(* ===== verification/Sysfile.v ===== *)
(** * File system calls (kernel/sysfile.c, fcntl.h): definitions

    Each system call as the code has it: argument checks, the transaction around
    the file-system work, and the clean-up of every failure path. *)

From Stdlib Require Import ZArith Lia.
From stdpp Require Import base tactics numbers gmap strings option list.
From S2P Require Import Prelude Bytes Kernel Spinlock Kstring Riscv Kalloc KallocInit Vm Sched.
From S2P Require Import Uart Printf Uio Console Bio Log Fs File Proc Exec Syscall.

(** ** fcntl.h *)

Definition O_RDONLY : Z := 0x000.
Definition O_WRONLY : Z := 0x001.
Definition O_RDWR : Z := 0x002.
Definition O_CREATE : Z := 0x200.
Definition O_TRUNC : Z := 0x400.

(** omode & flag *)
Definition has_mode (omode flag : Z) : bool := negb (Z.land omode flag =? 0).

(** -1 as a uint64 *)
Definition ERR : Z := u64 (-1).

(** An uninitialised name buffer; no result depends on its contents. *)
Definition no_name : list Z := replicate 14 0.

Section sysfile.
Context `{Platform}.

(** ** Descriptors *)

(** static int argfd(int n, int *pfd, struct file **pf): both, if the argument is an
    open descriptor *)
Definition argfd (n : Z) : K (option (nat * nat)) :=
  fd ← argint n;
  if (fd <? 0) || (NOFILE <=? fd) then mret None
  else
    p ← curproc;
    pp ← get_proc p;
    match nth (Z.to_nat fd) (p_ofile pp) None with
    | Some f => mret (Some (Z.to_nat fd, f))
    | None => mret None
    end.

(** p->ofile[fd] = f *)
Definition set_ofile (fd : nat) (f : option nat) : K unit :=
  p ← curproc;
  upd_proc p (upd_p_ofile (<[fd := f]>)).

(** static int fdalloc(struct file *f) *)
Definition fdalloc (f : nat) : K (option nat) :=
  p ← curproc;
  pp ← get_proc p;
  match find_index (fun o => bool_decide (o = None)) (p_ofile pp) with
  | Some fd => set_ofile fd (Some f);; mret (Some fd)
  | None => mret None
  end.

Definition sys_dup : K Z :=
  r ← argfd 0;
  match r with
  | None => mret ERR
  | Some (_, f) =>
      fd ← fdalloc f;
      match fd with
      | None => mret ERR
      | Some fd => filedup f;; mret (Z.of_nat fd)
      end
  end.

Definition sys_read : K Z :=
  p ← argaddr 1;
  n ← argint 2;
  r ← argfd 0;
  match r with
  | None => mret ERR
  | Some (_, f) => v ← fileread f p n; mret (u64 v)
  end.

Definition sys_write : K Z :=
  p ← argaddr 1;
  n ← argint 2;
  r ← argfd 0;
  match r with
  | None => mret ERR
  | Some (_, f) => v ← filewrite f p n; mret (u64 v)
  end.

Definition sys_close : K Z :=
  r ← argfd 0;
  match r with
  | None => mret ERR
  | Some (fd, f) =>
      set_ofile fd None;;
      fileclose f;;
      mret 0
  end.

(** [pad] is the padding of the struct stat on the kernel stack. *)
Definition sys_fstat (pad : list Z) : K Z :=
  st ← argaddr 1;
  r ← argfd 0;
  match r with
  | None => mret ERR
  | Some (_, f) => v ← filestat pad f st; mret (u64 v)
  end.

(** ** Links *)

(** The label bad: of sys_link *)
Definition sys_link_bad (ip : nat) : K Z :=
  ilock (Some ip);;
  upd_inode ip (upd_i_nlink (fun n => s16 (n - 1)));;
  iupdate ip;;
  iunlockput ip;;
  end_op;;
  mret ERR.

Definition sys_link : K Z :=
  old ← argstr 0 MAXPATH;
  if old.1 <? 0 then mret ERR else
  new ← argstr 1 MAXPATH;
  if new.1 <? 0 then mret ERR else
  begin_op;;
  r ← namei old.2;
  match r with
  | None => end_op;; mret ERR
  | Some ip =>
      ilock (Some ip);;
      i ← get_inode ip;
      if i_type i =? T_DIR then
        iunlockput ip;;
        end_op;;
        mret ERR
      else
        upd_inode ip (upd_i_nlink (fun n => s16 (n + 1)));;
        iupdate ip;;
        iunlock (Some ip);;
        r ← nameiparent new.2 no_name;
        match r with
        | (None, _) => sys_link_bad ip
        | (Some dp, name) =>
            ilock (Some dp);;
            d ← get_inode dp;
            i ← get_inode ip;
            bad ← (if negb (i_dev d =? i_dev i) then mret true
                   else r ← dirlink dp name (i_inum i); mret (r <? 0));
            iunlockput dp;;
            if bad : bool then sys_link_bad ip
            else
              iput ip;;
              end_op;;
              mret 0
        end
  end.

(** static int isdirempty(struct inode *dp) *)
Definition isdirempty_body (dp : nat) (off : Z) : K (Z + bool) :=
  d ← get_inode dp;
  if off <? i_size d then
    de ← read_dirent dp off "isdirempty: readi";
    if negb (de_inum de =? 0) then mret (inr false) else mret (inl (off + 16))
  else mret (inr true).

Definition isdirempty (dp : nat) : K bool :=
  d ← get_inode dp;
  loop (S (S (Z.to_nat (i_size d / 16)))) (isdirempty_body dp) 32.

(** The label bad: of sys_unlink *)
Definition sys_unlink_bad (dp : nat) : K Z :=
  iunlockput dp;;
  end_op;;
  mret ERR.

Definition sys_unlink : K Z :=
  path ← argstr 0 MAXPATH;
  if path.1 <? 0 then mret ERR else
  begin_op;;
  r ← nameiparent path.2 no_name;
  match r with
  | (None, _) => end_op;; mret ERR
  | (Some dp, name) =>
      ilock (Some dp);;
      if (namecmp name (str ".") =? 0) || (namecmp name (str "..") =? 0) then sys_unlink_bad dp
      else
        r ← dirlookup dp name;
        match r with
        | None => sys_unlink_bad dp
        | Some (ip, off) =>
            ilock (Some ip);;
            i ← get_inode ip;
            if i_nlink i <? 1 then panic "unlink: nlink < 1" else
            full ← (if i_type i =? T_DIR then e ← isdirempty ip; mret (negb e) else mret false);
            if full : bool then
              iunlockput ip;;
              sys_unlink_bad dp
            else
              r ← writei dp (KernBuf (replicate 16 0)) off 16;
              if negb (r =? 16) then panic "unlink: writei" else
              when (i_type i =? T_DIR)
                (upd_inode dp (upd_i_nlink (fun n => s16 (n - 1)));;
                 iupdate dp);;
              iunlockput dp;;
              upd_inode ip (upd_i_nlink (fun n => s16 (n - 1)));;
              iupdate ip;;
              iunlockput ip;;
              end_op;;
              mret 0
        end
  end.

(** ** Creation *)

(** The label fail: of create() *)
Definition create_fail (ip dp : nat) : K (option nat) :=
  upd_inode ip (upd_i_nlink (fun _ => 0));;
  iupdate ip;;
  iunlockput ip;;
  iunlockput dp;;
  mret None.

(** static struct inode *create(char *path, short type, short major, short minor) *)
Definition create (path : list Z) (type major minor : Z) : K (option nat) :=
  r ← nameiparent path no_name;
  match r with
  | (None, _) => mret None
  | (Some dp, name) =>
      ilock (Some dp);;
      r ← dirlookup dp name;
      match r with
      | Some (ip, _) =>
          iunlockput dp;;
          ilock (Some ip);;
          i ← get_inode ip;
          if (type =? T_FILE) && ((i_type i =? T_FILE) || (i_type i =? T_DEVICE))
          then mret (Some ip)
          else
            iunlockput ip;;
            mret None
      | None =>
          d ← get_inode dp;
          r ← ialloc (i_dev d) type;
          match r with
          | None =>
              iunlockput dp;;
              mret None
          | Some ip =>
              ilock (Some ip);;
              upd_inode ip (upd_i_major (fun _ => major));;
              upd_inode ip (upd_i_minor (fun _ => minor));;
              upd_inode ip (upd_i_nlink (fun _ => 1));;
              iupdate ip;;
              i ← get_inode ip;
              d ← get_inode dp;
              dots ← (if type =? T_DIR then
                        r ← dirlink ip (str ".") (i_inum i);
                        if r <? 0 then mret false
                        else r ← dirlink ip (str "..") (i_inum d); mret (negb (r <? 0))
                      else mret true);
              if negb dots then create_fail ip dp
              else
                r ← dirlink dp name (i_inum i);
                if r <? 0 then create_fail ip dp
                else
                  when (type =? T_DIR)
                    (upd_inode dp (upd_i_nlink (fun n => s16 (n + 1)));;
                     iupdate dp);;
                  iunlockput dp;;
                  mret (Some ip)
          end
      end
  end.

(** sys_open: the end shared by both ways to get the inode, and the function *)
Definition sys_open_fail (ip : nat) : K Z :=
  iunlockput ip;;
  end_op;;
  mret ERR.

Definition sys_open_inode (ip : nat) (omode : Z) : K Z :=
  i ← get_inode ip;
  if (i_type i =? T_DEVICE) && ((i_major i <? 0) || (NDEV <=? i_major i)) then sys_open_fail ip
  else
    r ← filealloc;
    match r with
    | None => sys_open_fail ip
    | Some f =>
        r ← fdalloc f;
        match r with
        | None =>
            fileclose f;;
            sys_open_fail ip
        | Some fd =>
            (if i_type i =? T_DEVICE then
               upd_file f (upd_f_type (fun _ => FD_DEVICE));;
               upd_file f (upd_f_major (fun _ => i_major i))
             else
               upd_file f (upd_f_type (fun _ => FD_INODE));;
               upd_file f (upd_f_off (fun _ => 0)));;
            upd_file f (upd_f_ip (fun _ => Some ip));;
            upd_file f (upd_f_readable (fun _ => negb (has_mode omode O_WRONLY)));;
            upd_file f (upd_f_writable (fun _ => has_mode omode O_WRONLY || has_mode omode O_RDWR));;
            when (has_mode omode O_TRUNC && (i_type i =? T_FILE)) (itrunc ip);;
            iunlock (Some ip);;
            end_op;;
            mret (Z.of_nat fd)
        end
    end.

Definition sys_open : K Z :=
  omode ← argint 1;
  path ← argstr 0 MAXPATH;
  if path.1 <? 0 then mret ERR else
  begin_op;;
  if has_mode omode O_CREATE then
    r ← create path.2 T_FILE 0 0;
    match r with
    | None => end_op;; mret ERR
    | Some ip => sys_open_inode ip omode
    end
  else
    r ← namei path.2;
    match r with
    | None => end_op;; mret ERR
    | Some ip =>
        ilock (Some ip);;
        i ← get_inode ip;
        if (i_type i =? T_DIR) && negb (omode =? O_RDONLY) then sys_open_fail ip
        else sys_open_inode ip omode
    end.

Definition sys_mkdir : K Z :=
  begin_op;;
  path ← argstr 0 MAXPATH;
  r ← (if path.1 <? 0 then mret None else create path.2 T_DIR 0 0);
  match r with
  | None => end_op;; mret ERR
  | Some ip =>
      iunlockput ip;;
      end_op;;
      mret 0
  end.

Definition sys_mknod : K Z :=
  begin_op;;
  major ← argint 1;
  minor ← argint 2;
  path ← argstr 0 MAXPATH;
  r ← (if path.1 <? 0 then mret None else create path.2 T_DEVICE (s16 major) (s16 minor));
  match r with
  | None => end_op;; mret ERR
  | Some ip =>
      iunlockput ip;;
      end_op;;
      mret 0
  end.

Definition sys_chdir : K Z :=
  p ← curproc;
  begin_op;;
  path ← argstr 0 MAXPATH;
  r ← (if path.1 <? 0 then mret None else namei path.2);
  match r with
  | None => end_op;; mret ERR
  | Some ip =>
      ilock (Some ip);;
      i ← get_inode ip;
      if negb (i_type i =? T_DIR) then
        iunlockput ip;;
        end_op;;
        mret ERR
      else
        iunlock (Some ip);;
        pp ← get_proc p;
        cwd ← deref (p_cwd pp);
        iput cwd;;
        end_op;;
        upd_proc p (upd_p_cwd (fun _ => Some ip));;
        mret 0
  end.

(** sys_exec: the loop that fetches the arguments, which leaves with whether it got
    them all and with the pages allocated, and the function *)
Definition sys_exec_body (uargv : Z) (st : list Z) : K (list Z + bool * list Z) :=
  let i := Z.of_nat (length st) in
  if MAXARG <=? i then mret (inr (false, st))
  else
    r ← fetchaddr (u64 (uargv + 8 * i));
    match r with
    | None => mret (inr (false, st))
    | Some uarg =>
        if uarg =? 0 then mret (inr (true, st))
        else
          a ← kalloc;
          if a =? 0 then mret (inr (false, st))
          else
            r ← fetchstr uarg PGSIZE;
            upd_mem (fun m => wr_bytes m a r.2);;
            if r.1 <? 0 then mret (inr (false, st ++ [a])) else mret (inl (st ++ [a]))
    end.

Definition sys_exec : K Z :=
  uargv ← argaddr 1;
  path ← argstr 0 MAXPATH;
  if path.1 <? 0 then mret ERR else
  r ← loop 33 (sys_exec_body uargv) [];
  let '(ok, argv) := r in
  if ok : bool then
    ret ← exec path.2 argv;
    for_each argv kfree;;
    mret (u64 ret)
  else
    for_each argv kfree;;
    mret ERR.

Definition sys_pipe : K Z :=
  p ← curproc;
  fdarray ← argaddr 0;
  r ← pipealloc;
  match r with
  | None => mret ERR
  | Some (rf, wf) =>
      fd0 ← fdalloc rf;
      match fd0 with
      | None =>
          fileclose rf;;
          fileclose wf;;
          mret ERR
      | Some fd0 =>
          fd1 ← fdalloc wf;
          match fd1 with
          | None =>
              set_ofile fd0 None;;
              fileclose rf;;
              fileclose wf;;
              mret ERR
          | Some fd1 =>
              pp ← get_proc p;
              r ← copyout (p_pagetable pp) fdarray (le_split 4 (Z.of_nat fd0));
              bad ← (if r <? 0 then mret true
                     else
                       r ← copyout (p_pagetable pp) (u64 (fdarray + 4)) (le_split 4 (Z.of_nat fd1));
                       mret (r <? 0));
              if bad : bool then
                set_ofile fd0 None;;
                set_ofile fd1 None;;
                fileclose rf;;
                fileclose wf;;
                mret ERR
              else mret 0
          end
      end
  end.

End sysfile.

==========

TASK DIRECTIONS. Search the lines above for the string "Require", then show every one that has it.

EXPECTED ANSWER.
From Stdlib Require Import ZArith Lia.
From stdpp Require Import base tactics numbers gmap strings option list.
From S2P Require Import Prelude Bytes Kernel Spinlock Kstring Riscv Kalloc KallocInit Vm Sched.
From S2P Require Import Uart Printf Uio Console Bio Log Fs File Proc Exec Syscall.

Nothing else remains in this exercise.